The Baron’s eyes widened as he watched Mary sleep. The readings from the instruments showed a sudden temperature rise, even as the EEG monitor showed a spike that nearly shot off the screen.

On the video, Mary sat up.

“Simon?”

 

*****

He moved stiffly, every muscle in his body aching from the convulsions that wracked them from time to time. The stench of the sewers had faded away, his body acclimatizing itself to the noxious fumes. His hands trembled, one, gloved in heavy leather resting on the moss smeared wall, the other holding aloft a guttering torch, made from drifting wood and old, oil-soaked rags. A tattered blanket draped his shoulders.

Graydon stood in ankle deep water, though damp water marks showed that the water had been much higher not that long before. He noted the charred rat carcasses that drifted by.

Simon looked up, the tendons of his neck standing out as he fought the exhaustion that pulled at him, his eyes blood-shot and glazed.

“How much longer,” he panted, causing his companion of the past few days to pause.

He turned, his green eye glittering in the darkness, while the other eye gleamed dully as light reflected from the cataract that blinded it. He shook his head.

Simon hadn’t really expected an answer anyway. The green-eyed man, called Zeb by the Houngan  never spoke, only grunted.

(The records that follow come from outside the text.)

Lemma send_packet_eq pl (s : Dtp) (clk : C) : fits 64 (next_number s) → fits 64 (next_number s + 1) →
  ∃ p, deref (data p) = wire Byte.x00 (drf_flag (drf_of s)) (next_number s) pl ∧
    send_packet pl (s, clk) =
    let s1 := put_number (next_number s + 1) s in
    match dtcp s with
    | None => report (s1, clk)
    | Some d =>
      let d := (take_drf d).2 in
      if in_send_window (next_number s) d then
        match register_packet p d clk with
        | Some (d', clk') => report (put_dtcp d' s1, clk')
        | None => Panic
        end
      else report (put_closed (closed_window_queue s ++ [p]) (put_dtcp d s1), clk)
    end.
Proof.
  intros Hn Hn1. destruct (number_packet_eq pl (s, clk) Hn Hn1) as (p & Hp & Hd). cbn in Hp, Hd.
  unfold send_packet; run. rewrite Hp. unfold drf_of. cbn.
  destruct (dtcp s) as [d|] eqn:E; cbn.
  2: { exists p. split; [done|]. by rewrite <-report_eq. }
  destruct (update_byte_spec p 2 (λ b, z2b (if set_drf_flag d then Z.lor (b2z b) DRF_MASK
    else Z.land (b2z b) (Z.lxor 255 DRF_MASK))) Byte.x00 _ Hd) as (p' & Hp' & Hd'); [done|].
  exists p'. split; [rewrite Hd'; by destruct (set_drf_flag d)|].
  unfold set_drf. rewrite Hp'. cbn.
  rewrite (sequence_number_spec p' Byte.x01 Byte.x00 (drf_flag (set_drf_flag d)) Byte.x00
    (be_bytes 8 (next_number s)) pl) by (try apply length_be_bytes; rewrite Hd'; by destruct (set_drf_flag d)).
  rewrite (be_value_bytes_small 8) by done. cbn.
  destruct (in_send_window _ _); cbn; [|by rewrite <-report_eq].
  destruct (register_packet _ _ _) as [[]|]; [|done]. cbn. by rewrite <-report_eq.
Qed.

(** *** A run of sends *)

Fixpoint send_all (pls : list (list byte)) (s : flow)
    : option (list (result () SendError) * flow) :=
  match pls with
  | [] => Some ([], s)
  | pl :: pls =>
    match send_packet pl s with
    | Return _ s' => '(rs, s'') ← send_all pls s'; Some (Ok () :: rs, s'')
    | Throw e s' => '(rs, s'') ← send_all pls s'; Some (Err e :: rs, s'')
    | _ => None
    end
  end.

(** What a send returns that leaves [n] packets in the queue. *)
Definition verdict_at (max n : nat) : result () SendError :=
  if (max <? n)%nat then Err MaxClosedWindowQueue else Ok ().

(** The packet that carries a payload under a number. *)
Definition carries (p : Packet) (x : Z * list byte) : Prop :=
  ∃ f, deref (data p) = wire Byte.x00 f x.1 x.2.

Lemma send_closed pl (s : Dtp) (clk : C) d w : dtcp s = Some d → window d = Some w →
  send_window_end w < next_number s → fits 64 (next_number s) → fits 64 (next_number s + 1) →
  ∃ p, carries p (next_number s, pl) ∧
    send_packet pl (s, clk) =
    report (put_closed (closed_window_queue s ++ [p])
              (put_dtcp (take_drf d).2 (put_number (next_number s + 1) s)), clk).
Proof.
  intros Hd Hw Hlt Hn Hn1. destruct (send_packet_eq pl s clk Hn Hn1) as (p & Hp & ->).
  exists p. split; [by eexists|]. rewrite Hd. cbn zeta.
  assert (in_send_window (next_number s) (take_drf d).2 = false) as ->; [|done].
  unfold in_send_window, take_drf. cbn [snd window]. rewrite Hw. unfold window_open.
  by rewrite (proj2 (Z.leb_gt _ _)).
Qed.

(** C40: Sending into a closed window.  Once the next number is beyond the send
    window, every further payload is put into the closed window queue, in
    order and under consecutive numbers, and none is dropped: the configured
    maximum does not bound the queue.  It decides what is reported: a send
    returns the error exactly when the queue is longer than the maximum after
    it, and the packet is queued nonetheless. *)
Theorem notes_closed_window (pls : list (list byte)) (s : Dtp) (clk : C) d w :
  dtcp s = Some d → window d = Some w → send_window_end w < next_number s →
  0 ≤ next_number s → next_number s + Z.of_nat (length pls) < 2 ^ 64 →
  ∃ s' ps,
    send_all pls (s, clk) =
      Some (verdict_at (max_closed_window_queue_len s) <$>
              seq (S (length (closed_window_queue s))) (length pls), (s', clk)) ∧
    closed_window_queue s' = closed_window_queue s ++ ps ∧
    Forall2 carries ps (zip (seqZ (next_number s) (Z.of_nat (length pls))) pls).
Proof.
  revert s d. induction pls as [|pl pls IH]; intros s d Hd Hw Hlt H0 Hn.
  { exists s, []. rewrite app_nil_r. split_and!; try done. }
  cbn [length] in Hn.
  destruct (send_closed pl s clk d w) as (p & Hp & Hs); try done; [unfold fits; lia..|].
  set (s1 := put_closed _ _) in Hs.
  destruct (IH s1 (take_drf d).2) as (s' & ps & Hs' & Hq & Hps); try done; [cbn; lia..|].
  exists s', (p :: ps). cbn [send_all]. rewrite Hs. split_and!.
  - assert (length (closed_window_queue s1) = S (length (closed_window_queue s))) as Hl.
    { cbn. rewrite length_app. cbn. lia. }
    rewrite Hl in Hs'. cbn [length seq fmap list_fmap]. unfold report. cbn [fst]. rewrite Hl.
    change (max_closed_window_queue_len s1) with (max_closed_window_queue_len s) in *.
    unfold verdict_at at 1. destruct (_ <? _)%nat; by rewrite Hs'.
  - rewrite Hq. cbn [closed_window_queue s1 put_closed]. by rewrite <-(assoc_L (++)).
  - rewrite seqZ_cons by (cbn; lia). cbn [zip zip_with]. constructor; [done|].
    replace (Z.pred (Z.of_nat (length (pl :: pls)))) with (Z.of_nat (length pls)) by (cbn; lia).
    exact Hps.
Qed.

(** ** What the queues hold *)

Definition well_formed (p : Packet) : Prop := ∃ drf sn, classify (deref (data p)) = Pdu drf sn.

Definition counters_fit (d : Dtcp) : Prop :=
  ∀ r, rate d = Some r → fits 32 (sending_rate r) ∧ fits 32 (pdus_sent_in_time_unit r).

Record typed (s : Dtp) : Prop := {
  typed_closed : Forall well_formed (closed_window_queue s);
  typed_reassembly : Forall well_formed (reassembly_queue s);
  typed_number : fits 64 (next_number s);
  typed_max : fits 64 (max_sequence_number_received s);
  typed_retx d r : dtcp s = Some d → retx d = Some r →
    Forall (λ x, well_formed x.1) (retransmission_queue r);
  typed_rate d : dtcp s = Some d → counters_fit d
}.

Lemma wire_well_formed (p : Packet) f n s : deref (data p) = wire Byte.x00 f n s → well_formed p.
Proof.
  intros Hp. unfold well_formed. rewrite Hp. unfold wire. cbn [classify].
  rewrite bool_decide_true by (rewrite length_app, length_be_bytes; lia). by eexists _, _.
Qed.

Lemma typed_recv b (s : Dtp) : typed s →
  match recv_packet b s with
  | Return _ s' | Throw _ s' => typed s'
  | Panic => classify (deref b) = Short
  | _ => False
  end.
Proof.
  intros Hs. rewrite recv_packet_eq. destruct (classify (deref b)) as [| | |drf sn] eqn:E; try done.
  pose proof (classify_sn _ _ _ E) as Hsn. destruct Hs. destruct drf; [by split|].
  unfold accept. destruct (_ && _); split; try done. cbn. apply Forall_app_2; [done|].
  constructor; [by exists false, sn|constructor].
Qed.

Lemma register_typed p d (clk : C) n : well_formed p → counters_fit d →
  (∀ r, retx d = Some r → Forall (λ x, well_formed x.1) (retransmission_queue r)) →
  in_send_window n d = true →
  ∃ d' clk', register_packet p d clk = Some (d', clk') ∧ counters_fit d' ∧
    ∀ r, retx d' = Some r → Forall (λ x, well_formed x.1) (retransmission_queue r).
Proof.
  intros Hp Hd Hq Hw.
  assert (∃ ra, (match rate d with
                 | Some rate => rate ← rate_register p rate; Some (Some rate)
                 | None => Some None
                 end) = Some ra ∧ ∀ r, ra = Some r → fits 32 (sending_rate r) ∧ fits 32 (pdus_sent_in_time_unit r))
    as (ra & Hra & Hfit).
  { unfold in_send_window, rate_open in Hw. destruct (rate d) as [r|] eqn:Er; [|by exists None].
    destruct (Hd r Er) as [H1 H2]. unfold rate_register.
    destruct (pdus_sent_in_time_unit r <? sending_rate r) eqn:Hlt; [|by repeat case_match].
    apply Z.ltb_lt in Hlt. rewrite int_add_small by (unfold fits in *; lia). cbn.
    eexists. split; [done|]. intros r' [= <-]. cbn. unfold fits in *. lia. }
  unfold register_packet, retx_register. destruct (retx d) as [re|] eqn:Ere.
  - destruct (now clk) as [t clk']. rewrite Hra. cbn. eexists _, _. split_and!; [done|exact Hfit|].
    intros r' [= <-]. cbn. apply Forall_app_2; [by apply Hq|]. by constructor.
  - rewrite Hra. cbn. eexists _, _. split_and!; [done|exact Hfit|done].
Qed.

He’d only asked so that Zeb would hold up, and let him catch his breath.

Simon had only been awake for a day and a half.

He had been down here for a week.

While Mary suffered at the hands of Baron Ryker.

The fear he felt drove him up, off the cot of rags and straw that the Skulkers had built for him when he had been brought down here. He had stumbled around, looking like a new-born colt taking it’s first steps. He’d heard laughter, and felt anger rising, temporarily driving the weakness away.

When he stood steady for those few short seconds, his fists clenched and eyes glaring, the laughter quickly choked off.

Snapping his mind back to the present, he watched as Zeb pulled aside a piece of near-rotted plywood, revealing a narrow passage.

He pointed, first at Graydon, then at the tunnel.

Then he turned, and limped off into the darkness, disappearing before Simon could say anything.

Gritting his teeth, he pulled the ragged blanket around himself tighter, and holding the torch before him, proceeded into the unknown.